Status in “nfs-utils” package in Ubuntu:
  New

Bug description:
  Hi,

  Version info:
  Using Ubuntu 14.04 LTS 'Trusty', and nfs-utils 1.2.8.

  Symptoms:
  Mounting kerberized NFS4 shares fails when the host is joined to an Active Directory domain, but not with the conventional name. Non-kerberized mounts succeed. Hosts joining the domain with the conventional name for their principal  and/or sAMAccountName can also mount.

  My Analysis:
  When a host joins an Active Directory domain, it is convention to use the upper case non-fully-qualified domain name followed by a '$' as a principal name. But Windows cannot handle names longer than 19 characters. So when using longer hostnames, another string must be used, e.g. the IP number.
  NFS looks only for <HOSTNAME>$, and fails if no principal by that name exists. AD forbids authentication with host/<fqdn> or nfs/<fqdn>.  The manpage of 'msktutil' states that setting the userPrincipalName to host/<fqdn> should fix that. But in my case, it doesn't. And in many cases, it is impractical (requiring elevated privileges on Windows).

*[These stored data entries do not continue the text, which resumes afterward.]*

(** X19. When the response carries a settlement header that the decoder
    rejects, either script has already printed the status, the echoed
    headers, the body and the classification of the status; it then
    prints neither a settlement confirmation block nor the missing-header
    notice, but reports the decoder's error through the handler (message
    on stdout, stack trace on stderr), closes the client and returns
    normally. *)
Theorem malformed_settlement_header_is_reported (L : Lib)
    (cfg : ClientConfig (account L) (Main.selector L))
    (cfg' : ClientConfig (account L) (TestFunction.selector L))
    (path : string) (resp : Response) (text value : string) (e : exn) :
  read_text resp = inr text ->
  lookup_header (headers resp) settlement_header = Some value ->
  decode_x_payment_response L value = inl e ->
  (x402HttpxClient L cfg = inr tt ->
   client_get L cfg path = inr resp ->
   Main.main L cfg path
   = (ClientOpen (cfg_base_url cfg) (cfg_headers cfg)
        :: (Eff.trace (Main.announce L cfg path)
              ++ [Get path; Stdout (status_line resp)]
              ++ map Stdout (response_lines L resp text)
              ++ Eff.trace (Main.verify_payment (status_code resp)))
        ++ [Stdout (Py.nl +:+ "❌ Error occurred: " +:+ exn_str e);
            Stderr (exn_traceback e); ClientClose],
      Ret tt))
  /\ (x402HttpxClient L cfg' = inr tt ->
      client_get L cfg' path = inr resp ->
      TestFunction.send L cfg' path
      = (ClientOpen (cfg_base_url cfg') (cfg_headers cfg')
           :: ([Get path; Stdout (status_line resp)]
                 ++ map Stdout (response_lines L resp text)
                 ++ Eff.trace (TestFunction.verify_payment (status_code resp)))
           ++ [Stdout (Py.nl +:+ "❌ Error occurred: " +:+ exn_str e);
               Stderr (exn_traceback e); ClientClose],
         Ret tt)).
Proof.
  intros Hread Hh Hd. split; intros Hopen Hget.
  - unfold Main.main. rewrite Hopen. apply guarded_raises.
    rewrite (main_request_read L cfg path resp text Hget Hread).
    rewrite (main_settlement_malformed L _ value e Hh Hd).
    cbn [Eff.trace Eff.result fst snd]. rewrite !app_nil_r. reflexivity.
  - unfold TestFunction.send. rewrite Hopen. apply guarded_raises.
    rewrite (tf_request_read L cfg' path resp text Hget Hread).
    rewrite (tf_settlement_malformed L _ value e Hh Hd).
    cbn [Eff.trace Eff.result fst snd]. rewrite !app_nil_r. reflexivity.
Qed.

Lemma malformed_settlement_header_is_reported_witness :
  stdout (Eff.trace (TestFunction.send Cases.paid_garbled
                       (Demo.client Cases.paid_garbled "0xA11CE") "/f"))
  = ["2. Response Status: 200";
     Py.nl +:+ "📋 Response Headers:";
     "   x-payment-response: eyJ0eCI6MX0=";
     Py.nl +:+ "📦 Response Body:"; "{}";
     Py.nl +:+ rule; "X-PAYMENT Header Verification:"; rule;
     "✅ Payment verified successfully!";
     "   (x402HttpxClient automatically handled the payment flow)";
     Py.nl +:+ "❌ Error occurred: Incorrect padding"]
  /\ stderr (Eff.trace (TestFunction.send Cases.paid_garbled
                          (Demo.client Cases.paid_garbled "0xA11CE") "/f"))
     = ["Traceback: binascii.Error"].
Proof.
  rewrite (proj2 (malformed_settlement_header_is_reported Cases.paid_garbled
                    (Demo.client Cases.paid_garbled "0xA11CE")
                    (Demo.client Cases.paid_garbled "0xA11CE") "/f"
                    Demo.paid_response "{}" "eyJ0eCI6MX0=" Cases.garbled
                    eq_refl eq_refl eq_refl) eq_refl eq_refl).
  split; reflexivity.
Defined.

  Included is a patch of utils/gssd/krb5_util.c that enables the system
  administrator to write a stanza in /etc/krb5.conf to override the name
  of the principal NFS should look for when authenticating against AD:

  [appdefaults]
  nfs = {
      ad_principal_name = 192.168.5.13$
  }

  I'm not sure whether to offer this patch here, to Debian, upstream, or all three.
  Also, it makes use of an otherwise rarely used corner of Kerberos: appdefaults.